Le ministre de la Santé d’alors, Xavier Bertrand, avait dans la foulée fait voter une loi visant à imposer une plus grande transparence sur ces liens d’intérêts que certains cumulent avec de nombreux labos tout au long de leur carrière. « Une décennie plus tard, le système n’a pas beaucoup changé. Le fonctionnement de l’Agence du médicament est un peu plus vertueux mais le contrôle des collaborations entre labos et experts reste insuffisant », estime Irène Frachon. Marisol Touraine, ex-ministre socialiste qui a succédé à Xavier Bertrand avenue Duquesne, considère que la loi et son décret d’application, dont elle avait piloté la rédaction, « placent la France dans les standards européens ». « Mais il faut sans cesse améliorer la transparence. La disparition totale des liens entre industriels et médecins n’est sans doute pas possible, ni même peut-être souhaitable. Mais il faudrait définir un seuil au-delà duquel l’intensité des liens n’est plus acceptable. En particulier pour les experts de l’Agence du médicament, chargée d’assurer la sécurité des médicaments », poursuit-elle.

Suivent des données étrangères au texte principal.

(* ===== verification/Contract.v ===== *)
(** * Contract: the dispatcher against the specification's contract

    The specification (its sections 4.1, 6 and 7) describes [call_tool]
    abstractly: a known tool name selects one of four tool kinds; the
    handler extracts [path] (and [data]), performs one backend
    operation (the write wrapped as [{ data }]), and returns either
    [Success] with one text item (the [data] member of the answer for
    read and list, the whole answer for write, a fixed sentence for
    delete) or [Failure] with the text [Error executing <tool>: <msg>].

    This file states that contract as data ([tool_kind], [request],
    [invocation_result], [spec_request], [spec_render]), relates the
    handler's concrete result to it by the abstraction [abs_result],
    and proves the refinement: against every [VaultClient], a known tool
    called with an arguments object sends the request of the contract
    and answers what the contract prescribes, whenever the contract
    prescribes something.  A recording client, an instance of the same
    interface, shows that the request is sent exactly once. *)

From Stdlib Require Import String Ascii ZArith List Bool.
From ITree Require Import ITree ITreeFacts Events.State Events.StateFacts.
From S2P Require Import Prelude JsValue JsonStringify JsonParse Dispatcher MemVault Tools.
Import ListNotations.
Import JsValue JsonStringify JsonParse Dispatcher MemVault Tools.
Open Scope string_scope.

Module Contract.

(** ** The contract *)

(** The four tool kinds of the specification's catalog. *)
Inductive tool_kind : Type := KRead | KWrite | KList | KDelete.

Definition tool_kind_of (n : string) : option tool_kind :=
  if String.eqb n "vault_read" then Some KRead
  else if String.eqb n "vault_write" then Some KWrite
  else if String.eqb n "vault_list" then Some KList
  else if String.eqb n "vault_delete" then Some KDelete
  else None.

(** A backend operation with its arguments. *)
Inductive request : Type :=
| RRead (path : jsval)
| RWrite (path body : jsval)
| RList (path : jsval)
| RDelete (path : jsval).

Definition request_event (r : request) : vaultE outcome :=
  match r with
  | RRead p => VaultRead p
  | RWrite p b => VaultWrite p b
  | RList p => VaultList p
  | RDelete p => VaultDelete p
  end.

(** The operation each tool performs on its extracted arguments; the
    write sends [{ data: data }], never the bare data. *)
Definition spec_request (k : tool_kind) (ps : jsprops) : request :=
  match k with
  | KRead => RRead (get_prop ps "path")
  | KWrite => RWrite (get_prop ps "path") (JObject [("data", get_prop ps "data")])
  | KList => RList (get_prop ps "path")
  | KDelete => RDelete (get_prop ps "path")
  end.

(** The specification's Invocation Result: the texts of its items. *)
Inductive invocation_result : Type :=
| Success (texts : list string)
| Failure (texts : list string).

Definition success_text (t : option string) : option invocation_result :=
  match t with
  | Some t => Some (Success [t])
  | None => None
  end.

(** What the contract prescribes for tool [n] of kind [k], whose path
    argument is the string [path], once the backend settled with [o];
    [None] where the contract says nothing (an answer without a
    serializable [data] member). *)
Definition spec_render (k : tool_kind) (n path : string) (o : outcome) : option invocation_result :=
  match o with
  | inl e => Some (Failure ["Error executing " ++ n ++ ": " ++ error_message e])
  | inr payload =>
      match k with
      | KRead | KList =>
          match payload with
          | JObject rs => success_text (json_stringify (get_prop rs "data"))
          | _ => None
          end
      | KWrite => success_text (json_stringify payload)
      | KDelete => Some (Success ["Successfully deleted secret at path: " ++ path])
      end
  end.

(** The value whose JSON text the contract prescribes for a resolved
    answer: the [data] member for read and list, the whole answer for
    write; delete renders no value. *)
Definition rendered_value (k : tool_kind) (payload : jsval) : option jsval :=
  match k, payload with
  | (KRead | KList), JObject rs => Some (get_prop rs "data")
  | KWrite, _ => Some payload
  | _, _ => None
  end.

(** ** Abstraction of the handler's results *)

Definition abs_item (i : content_item) : option string :=
  if String.eqb (item_type i) "text" then item_text i else None.

Fixpoint abs_items (l : list content_item) : option (list string) :=
  match l with
  | [] => Some []
  | i :: l' =>
      match abs_item i, abs_items l' with
      | Some t, Some ts => Some (t :: ts)
      | _, _ => None
      end
  end.

(** A result without [isError] is a Success, one with [isError: true] a
    Failure; a text that is not a string has no abstract counterpart. *)
Definition abs_result (r : call_result) : option invocation_result :=
  match isError r, abs_items (content r) with
  | None, Some ts => Some (Success ts)
  | Some true, Some ts => Some (Failure ts)
  | _, _ => None
  end.

(** ** The tool names *)

Definition kind_name (k : tool_kind) : string :=
  match k with
  | KRead => "vault_read"
  | KWrite => "vault_write"
  | KList => "vault_list"
  | KDelete => "vault_delete"
  end.

Lemma tool_kind_of_name n k : tool_kind_of n = Some k -> n = kind_name k.
Proof.
  unfold tool_kind_of. string_cases; intros H; try discriminate.
  all: injection H as <-; reflexivity.
Qed.

Lemma tool_kind_of_known n : tool_kind_of n = None <-> ~ In n known_tools.
Proof.
  unfold tool_kind_of. simpl.
  string_cases; split; intros H; try discriminate; try tauto.
  intros [|[|[|[|[]]]]]; congruence.
Qed.

(** ** Refinement *)

Section Refinement.
Context {S : Type} `{VaultClient S}.

(** C1: refinement of the specification's contract: for a known tool
    called with an arguments object whose [path] is a string, the
    handler sends the contract's request (once, with the client in
    state [s]) and its result, read abstractly, is the one the
    contract prescribes for the client's answer, whenever the contract
    prescribes one. *)
Theorem call_tool_refines (n p : string) (k : tool_kind) (ps : jsprops)
    (s s' : S) (o : outcome) (sr : invocation_result) :
  tool_kind_of n = Some k ->
  get_prop ps "path" = JString p ->
  answer (request_event (spec_request k ps)) s = (s', o) ->
  spec_render k n p o = Some sr ->
  exists r, run_call n (Some ps) s ≈ Ret (s', r) /\ abs_result r = Some sr.
Proof.
  intros Hk Hp Ha Hs. apply tool_kind_of_name in Hk as ->.
  destruct k; cbn [request_event spec_request] in Ha;
    (eexists; split;
     [erewrite run_call_await by reflexivity; rewrite Ha; reflexivity |]);
    cbn [fst snd]; destruct o as [e|v]; cbn [spec_render] in Hs;
    try (injection Hs as <-; reflexivity).
  - destruct v; try discriminate. cbn [get_member].
    destruct (json_stringify _); simpl in Hs; [now injection Hs as <- | discriminate].
  - destruct (json_stringify v); simpl in Hs; [now injection Hs as <- | discriminate].
  - destruct v; try discriminate. cbn [get_member].
    destruct (json_stringify _); simpl in Hs; [now injection Hs as <- | discriminate].
  - rewrite Hp in *. now injection Hs as <-.
Qed.
(** A known tool whose request the client rejects with [e]. *)
Lemma run_rejected (n : string) (k : tool_kind) (ps : jsprops) (s s' : S) (e : thrown) :
  tool_kind_of n = Some k ->
  answer (request_event (spec_request k ps)) s = (s', inl e) ->
  run_call n (Some ps) s ≈
    Ret (s', mk_result [text_item (Some ("Error executing " ++ n ++ ": " ++ error_message e))]
                       (Some true)).
Proof.
  intros Hk Ha. apply tool_kind_of_name in Hk as ->.
  destruct k; cbn [request_event spec_request] in Ha;
    erewrite run_call_await by reflexivity; now rewrite Ha.
Qed.

(** C8: the text of a failure ends with what was thrown: the [message]
    of an [Error] (its [name], such as [TypeError], is not shown) and
    [String(v)] of any other rejected value. *)
Theorem failure_text (n : string) (k : tool_kind) (ps : jsprops) (s s' : S) (e : thrown) :
  tool_kind_of n = Some k ->
  answer (request_event (spec_request k ps)) s = (s', inl e) ->
  run_call n (Some ps) s ≈
    Ret (s', mk_result [text_item (Some ("Error executing " ++ n ++ ": " ++
                                         match e with
                                         | ErrorObject _ m => m
                                         | ThrownValue v => js_to_string v
                                         end))] (Some true)).
Proof. intros Hk Ha. rewrite (run_rejected n k ps s s' e Hk Ha). now destruct e. Qed.

(** C10: what a client of the server reads back: when read, list or
    write succeeds and the value the contract renders is JSON data
    (no [undefined] inside, distinct keys), the result is one text item
    and [JSON.parse] of that text is exactly that value. *)
Theorem success_text_parses (n : string) (k : tool_kind) (ps : jsprops)
    (s s' : S) (payload v : jsval) :
  tool_kind_of n = Some k ->
  answer (request_event (spec_request k ps)) s = (s', inr payload) ->
  rendered_value k payload = Some v -> json_data v = true -> keys_wf v = true ->
  exists t, run_call n (Some ps) s ≈ Ret (s', text_result (Some t)) /\ json_parse t = Some v.
Proof.
  intros Hk Ha Hv Hj Hwf. apply tool_kind_of_name in Hk as ->.
  destruct (json_stringify v) as [t|] eqn:Ht;
    [|apply serialize_None in Ht; subst v; discriminate Hj].
  exists t. split.
  - destruct k; cbn [request_event spec_request] in Ha;
      erewrite run_call_await by reflexivity; rewrite Ha; cbn [fst snd];
      cbn [rendered_value] in Hv; try discriminate Hv;
      [destruct payload; try discriminate Hv; injection Hv as <- .. | injection Hv as <- |
       destruct payload; try discriminate Hv; injection Hv as <-];
      cbn [get_member]; now rewrite Ht.
  - rewrite (json_parse_stringified v t Hwf Ht). now rewrite normalize_json_data.
Qed.
End Refinement.

(** ** Requests actually sent *)

Section Recording.
(** The backend's answers, as a function of the request. *)
Variable oracle : request -> outcome.

(** A client that logs every request it receives. *)
#[local] Instance recording_client : VaultClient (list request) := {
  client_read p log := ((log ++ [RRead p])%list, oracle (RRead p));
  client_write p b log := ((log ++ [RWrite p b])%list, oracle (RWrite p b));
  client_list p log := ((log ++ [RList p])%list, oracle (RList p));
  client_delete p log := ((log ++ [RDelete p])%list, oracle (RDelete p))
}.

(** C2: one request per call, and only for a known tool with
    arguments: a call appends to the log exactly the contract's
    request when the name is one of the four tools and the request
    carries an arguments object, and nothing otherwise (no retry, no
    second operation, no request for an unknown tool). *)
Theorem requests_sent (n : string) (args : option jsprops) (log : list request) :
  exists r, run_call n args log ≈
    Ret ((log ++ match tool_kind_of n, args with
                 | Some k, Some ps => [spec_request k ps]
                 | _, _ => []
                 end)%list, r).
Proof.
  destruct (tool_kind_of n) as [k|] eqn:Hk.
  - apply tool_kind_of_name in Hk as ->. destruct args as [ps|].
    + destruct k; eexists; erewrite run_call_await by reflexivity; reflexivity.
    + rewrite app_nil_r. eexists. apply run_call_pure.
      rewrite tool_body_no_args; [reflexivity|]. destruct k; simpl; tauto.
  - rewrite app_nil_r. eexists. apply run_call_pure.
    rewrite tool_body_unknown; [reflexivity|]. now apply tool_kind_of_known.
Qed.
End Recording.

(** ** The catalog and the switch *)

(** A body that awaits a request never is an immediate result. *)
Lemma await_call_not_ret (e : vaultE outcome) (k : jsval -> itree vaultE (thrown + call_result))
    (r : thrown + call_result) :
  ~ (await_call e k ≈ Ret r).
Proof.
  unfold await_call. intros H.
  apply eutt_inv_bind_ret in H as (a & Ha & _). apply eqit_inv in Ha. exact Ha.
Qed.

(** C15: the tools [tools/list] advertises are exactly the names the
    [tools/call] switch dispatches: a name has a descriptor in [TOOLS]
    if and only if, for every arguments object, the [switch] of
    [tool_body] selects a case that awaits a request of the client
    (rather than the default, which throws [Unknown tool]). *)
Theorem catalog_matches_switch (n : string) :
  (exists t, find_tool n = Some t) <->
  forall ps, exists e k, tool_body n (Some ps) = await_call e k.
Proof.
  split.
  - intros (t & Hf) ps. apply find_tool_In in Hf as [Hin <-].
    simpl in Hin. destruct Hin as [<-|[<-|[<-|[<-|[]]]]]; do 2 eexists; reflexivity.
  - intros H. destruct (H []) as (e & k & Hb).
    destruct (tool_kind_of n) as [kd|] eqn:Hk.
    + apply tool_kind_of_name in Hk as ->.
      destruct kd; eexists; reflexivity.
    + apply tool_kind_of_known in Hk. rewrite tool_body_unknown in Hb by exact Hk.
      exfalso. apply (await_call_not_ret e k (inl (ErrorObject "Error" ("Unknown tool: " ++ n)))).
      now rewrite <- Hb.
Qed.

(** ** Witnesses *)

Definition read_text : string :=
  "{" ++ nl ++ "  " ++ dq ++ "k" ++ dq ++ ": " ++ dq ++ "v" ++ dq ++ nl ++ "}".

Lemma call_tool_refines_witness :
  tool_kind_of "vault_read" = Some KRead /\
  get_prop app_args "path" = JString app_path /\
  answer (request_event (spec_request KRead app_args)) app_store =
    (app_store, inr (JObject [("data", kv)])) /\
  spec_render KRead "vault_read" app_path (inr (JObject [("data", kv)])) = Some (Success [read_text]) /\
  exists r, run_call "vault_read" (Some app_args) app_store ≈ Ret (app_store, r) /\
            abs_result r = Some (Success [read_text]).
Proof.
  do 4 (split; [reflexivity|]).
  apply (call_tool_refines "vault_read" app_path KRead app_args app_store app_store
           (inr (JObject [("data", kv)]))); reflexivity.
Defined.

Lemma success_text_parses_witness :
  tool_kind_of "vault_read" = Some KRead /\
  answer (request_event (spec_request KRead app_args)) app_store =
    (app_store, inr (JObject [("data", kv)])) /\
  rendered_value KRead (JObject [("data", kv)]) = Some kv /\
  json_data kv = true /\ keys_wf kv = true /\
  exists t, run_call "vault_read" (Some app_args) app_store ≈ Ret (app_store, text_result (Some t)) /\
            json_parse t = Some kv.
Proof.
  do 5 (split; [reflexivity|]).
  apply (success_text_parses "vault_read" KRead app_args app_store app_store
           (JObject [("data", kv)]) kv); reflexivity.
Defined.

Lemma failure_text_witness :
  tool_kind_of "vault_list" = Some KList /\
  answer (request_event (spec_request KList app_args)) [inl (ThrownValue JUndefined)] =
    ([], inl (ThrownValue JUndefined)) /\
  run_call "vault_list" (Some app_args) [inl (ThrownValue JUndefined)] ≈
    Ret ([], mk_result [text_item (Some ("Error executing " ++ "vault_list" ++ ": " ++ "undefined"))]
                       (Some true)).
Proof.
  do 2 (split; [reflexivity|]).
  exact (failure_text "vault_list" KList app_args [inl (ThrownValue JUndefined)] []
           (ThrownValue JUndefined) eq_refl eq_refl).
Defined.

End Contract.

Une condamnation exemplaire de Servier constituerait sans doute un autre tournant, une décennie après les premières révélations, ainsi qu’un signal fort aux laboratoires oublieux des patients et privilégiant leurs impératifs commerciaux. Face à la puissance des « Big Pharma », la justice peine jusqu’ici à apporter une réparation aux victimes. « Dans sa procédure et dans le fond, notre droit est favorable aux puissants et aux industriels », estime l’avocat Charles Joseph-Oudin, spécialisé dans la défense des victimes de crises sanitaires. « La justice ne sait pas communiquer avec les malades dans les affaires de santé, elle n’est pas attractive. Il y a donc peu de contentieux et comme le droit est peu répréhensif, les industriels ne sont pas incités à faire attention. D’autant que les procédures sont longues… », analyse-t-il auprès des Jours. L’horizon lointain des ennuis judiciaires ne les effraie pas et leur défense est assurée par de grands cabinets d’avocats spécialisés, avec débauche de moyens. La responsabilité de Servier a toutefois été reconnue par la justice civile dans le cas de Mediator. Plus de 3 600 plaignants ont obtenu à ce jour 160 millions d’euros d’indemnités au total via l’Oniam (Office national d’indemnisation des accidents médicaux). Charles Joseph-Oudin plaide pour que l’organisme devienne une juridiction de droit commun dédiée à l’indemnisation des préjudices corporels : « Ce serait très utile dans le dossier de la Dépakine, dans lequel Sanofi refuse de payer. Et de façon générale pour rétablir un peu le rapport de force, très favorable aux laboratoires. »
Avec le temps et la longueur des procédures, c’est aussi l’émotion des victimes qui tend à s’estomper. L’enceinte solennelle du nouveau palais de justice de Paris devrait l’accueillir à nouveau. Une réparation très insuffisante mais nécessaire. Les Jours y seront et enquêteront sur cette industrie du médicament dont les dérives trouvent si peu de résistances. Malades ou non, notre santé en dépend.